And the flip side was, now we know that
a SEV0 is really important, you need to
make sure your action items are done within 30
days and all of these other things.
Which actually I think was really important and really useful because these things can so
easily be forgotten, especially when the organization grows like super big and some team might just
not be completing their tasks on time.
And we might have a repeat of the outage that there's a code yellow and all of that.
Like you need all of this process, especially when you're like,
And then you get the log too, right?
So when review time comes up, especially in a larger
company, you can point back to these things and say, yeah, I was on the response team to these
major incidents that happened. And you'll notice they never happened again. It's a good thing to
be able to point back to. Again, it's moving culturally away from a fear to file into almost
not an excitement, but an encouragement to file.
Like maybe it didn't really happen if you don't file it.
And so I think that that's really one of the things we like to see.
Like when Contaba is working, and I try not to say it this way, but it's almost like your incident count goes up, right?
It's like you think about, I'm going to implement an incident management solution.
And what do I expect?
Well, my incidents count will go down.
And that's not actually what you're trying to do. The reality is these things are happening and you're
not logging them. And so what will be perceived to happen is your incident count goes up, which
means every time that happens, your learning goes up, your knowledge goes up, your ability to
respond gets better and your acceptance of the process improves. And so we're working like really
hard to figure out in the product, how do you celebrate that? It's a hard thing to celebrate.
Like, yay, more SEV3s, right?
But it's actually really good.
The airline industry has a really interesting history of rewarding pilots who file more
incidents.
And it's a hard line to walk, right?
Because you're asking for abuse at some point.
You're like, oh, every little thing gets filed just for...
Or maybe I break something on purpose so I can file more of these.
But there's almost an incentive for organizations to say, more of these are better. And the result of that will be fewer catastrophes, fewer horrible
major problems. And that's hard to see immediately. You have to believe that,
and then you have to see it for a little while. And then the results comes out long-term.
But you just get powerful impacts on numbers of major outages, as well as just a cultural impact
of positivity around the natural progression of a company. I think companies, especially startups,
fall apart because of incidents. And they often fall apart, especially with younger founders.
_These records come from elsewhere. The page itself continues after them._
(** Initialisation: [kinit1] and [kinit2] together put every page of the two ranges on the free
    list, once, and turn locking on. *)
Theorem kinit_all_pages s mid vend :
  kmemory s = ∅ -> freelist s = 0 -> KERNBASE <= kend -> kend <= mid -> mid mod PGSIZE = 0 ->
  mid <= vend -> vend <= KERNBASE + PHYSTOP -> vend mod PGSIZE = 0 ->
  exists s' l, run ((kinit1 kend mid ;; kinit2 mid vend) s) = ROk tt s' /\
    kmem_ok s' l /\ use_lock s' = true /\
    (forall p, p ∈ l <-> p mod PGSIZE = 0 /\ kend <= p /\ p + PGSIZE <= vend).
Proof.
  intros Hm Hfl Hkb Hmid Hmm Hle Hend Hem. unfold kinit1, kinit2. unfold PGSIZE, KERNBASE, PHYSTOP in *.
  assert (PGROUNDUP kend = 4096 * ((kend + 4095) / 4096)) as E1 by (apply PGROUNDUP_eq; lia).
  assert (PGROUNDUP mid = mid) as E2 by (apply PGROUNDUP_of_aligned; lia).
  assert (PGROUNDUP kend <= mid) by (rewrite E1; Z.div_mod_to_equations; lia).
  set (n1 := Z.to_nat ((mid - PGROUNDUP kend) / 4096)). set (n2 := Z.to_nat ((vend - mid) / 4096)).
  assert (PGROUNDUP kend + 4096 * Z.of_nat n1 = mid) as Hn1
    by (subst n1; rewrite E1; Z.div_mod_to_equations; lia).
  assert (mid + 4096 * Z.of_nat n2 = vend) as Hn2 by (subst n2; Z.div_mod_to_equations; lia).
  destruct (freerange_loop_spec n1 (PGROUNDUP kend) mid (set_use_lock false s) [])
    as (s1 & Hrun1 & Hok1 & _); unfold PGSIZE, KERNBASE, PHYSTOP in *; try done.
  { lia. }
  { rewrite E1; Z.div_mod_to_equations; lia. }
  { rewrite E1; Z.div_mod_to_equations; lia. }
  { rewrite E1; Z.div_mod_to_equations; lia. }
  { set_solver. }
  destruct (freerange_loop_spec n2 mid vend s1 (range_pages n1 (PGROUNDUP kend)))
    as (s2 & Hrun2 & Hok2 & _); unfold PGSIZE, KERNBASE, PHYSTOP in *; try done; try lia.
  { by rewrite app_nil_r in Hok1. }
  { intros q (i & Hi & ->)%elem_of_range_pages (j & Hj & E)%elem_of_range_pages. unfold PGSIZE in *. lia. }
  exists (set_use_lock true s2), (range_pages n2 mid ++ range_pages n1 (PGROUNDUP kend)).
  split; [|split; [|split]]; [|done|done|].
  - mrun. unfold freerange. rewrite E2. unfold PGSIZE. fold n1 n2. rewrite Hrun1. cbn [rbind]. mrun.
    rewrite Hrun2. cbn [rbind]. by mrun.
  - intros p. rewrite elem_of_app, !elem_of_range_pages. unfold PGSIZE. split.
    + intros [(i & Hi & ->)|(i & Hi & ->)]; rewrite ?E1; Z.div_mod_to_equations; lia.
    + intros (Hp & Hk & He). destruct (decide (mid <= p)); [left|right].
      * exists ((p - mid) / 4096). Z.div_mod_to_equations; lia.
      * exists ((p - PGROUNDUP kend) / 4096). rewrite E1 in *. Z.div_mod_to_equations; lia.
Qed.

(** A free list laid out in memory, for concrete states. *)
Fixpoint link (l : list Z) (m : mem) : mem :=
  match l with
  | [] => m
  | p :: l' => st32 (link l' m) p (default 0 (head l'))
  end.

Definition linked (ul : bool) (l : list Z) (m : mem) : kmem :=
  mkKmem ul (default 0 (head l)) (link l m).

Lemma ld8_link l m a : (forall p, p ∈ l -> ~ (p <= a < p + 4)) -> ld8 (link l m) a = ld8 m a.
Proof.
  induction l as [|p l IH]; intros Ha; [done|]. cbn [link]. rewrite ld8_st32.
  pose proof (Ha p ltac:(set_solver)). rewrite IH by set_solver. addr_cases.
Qed.

Lemma linked_ok ul l m : Forall valid_page l -> NoDup l -> kmem_ok (linked ul l m) l.
Proof.
  unfold kmem_ok, linked; cbn [freelist kmemory]. induction l as [|p l IH]; intros Hv Hn; [done|].
  apply Forall_cons_1 in Hv as [Hp Hv]. apply list.NoDup_cons in Hn as [Hpn Hn].
  split_and!; [done|done|done|]. cbn [link]. rewrite ld32_st32_eq.
  assert (forall q, q ∈ l -> valid_page q) as Hvl by (by rewrite list.Forall_forall in Hv).
  assert (u32 (default 0 (head l)) = default 0 (head l)) as ->.
  { destruct l as [|q l]; [done|]. simpl. apply u32_small.
    pose proof (valid_page_pos q (Hvl q ltac:(set_solver))). lia. }
  apply (free_pages_ext (link l m)); [by apply IH|]. intros q Hq.
  assert (q <> p) as Hne by (intros ->; done).
  pose proof (valid_pages_disjoint q p (Hvl q Hq) Hp Hne). unfold PGSIZE in *.
  apply ld32_st32_ne. lia.
Qed.

(** [n] consecutive pages from [base]. *)
Definition page_run (base : Z) (n : nat) : list Z := (fun i => base + PGSIZE * Z.of_nat i) <$> seq 0 n.

Lemma page_run_valid base n :
  base mod PGSIZE = 0 -> kend <= base -> KERNBASE <= base ->
  base + PGSIZE * Z.of_nat n <= KERNBASE + PHYSTOP -> Forall valid_page (page_run base n).
Proof.
  intros Ha Hk Hb He. apply list.Forall_forall. intros p Hp.
  apply list_elem_of_fmap in Hp as (i & -> & Hi). apply elem_of_seq in Hi.
  unfold valid_page, PGSIZE in *. split_and!; try lia. Z.div_mod_to_equations; lia.
Qed.

Lemma page_run_NoDup base n : NoDup (page_run base n).
Proof. apply NoDup_fmap_2; [|apply NoDup_seq]. intros i j. unfold PGSIZE. lia. Qed.

Lemma page_run_length base n : length (page_run base n) = n.
Proof. unfold page_run. by rewrite length_fmap, length_seq. Qed.

Lemma page_run_ge base n p : p ∈ page_run base n -> base <= p.
Proof. intros (i & -> & Hi)%list_elem_of_fmap. unfold PGSIZE. lia. Qed.

End kalloc.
I know when I was in my early 20s and running my first company, our company almost fell apart a
huge number of times because of the fights we got into because of outages. And I think if we'd been
a little bit more exposed to the reality of the world before that, and worked on a few more
high-speed unicorn rapid growth companies, none of that would have come as a shock.
And I think tools like this, we're talking again about smaller companies, help those companies
accept, oh, we have a tool for it, so it must not be that uncommon. And it gets you a little bit
over that, you screwed this up, I screwed this up, right? Like your context in a rapidly growing company is we're moving really fast. We're growing really
fast. We're making mistakes, right? The learnings are going to be less about this co-founder needs
to go. And they're going to be more about, okay, we moved too fast over here and we need to change
the way we move quickly on that one piece of the product. So maybe we don't need to push every hour
into the live site. Maybe it should be every day. Things like that, I think, are the learnings you can get that are just healthy outcomes,
especially in the post-coronavirus world where we can't even see each other during these outages,
which just makes everything harder because you're trying to be blunt and quick and aggressive in
these chat channels. And you end up coming off as angry, unhappy, and miserable. And you don't
always want to hop on Zoom. And so I think we're
only going to see this propagate, I hope, as we move more and more towards remote work, especially
where you're going to have that defined tool process because you're not going to all be
standing in a room yelling at each other. It reminds me of a product called Git Prime,
where eventually once Kentawa has millions of customers, you can show like new customers. On average, a company in your industry of your size has six incidents a
month. And this is where you stack rank compared to other companies. I'm saying this half as a joke,
but yeah, you have a lot of opportunity to educate people on this is how things work out. And the
more I think about it, it seems like you can also help guide people.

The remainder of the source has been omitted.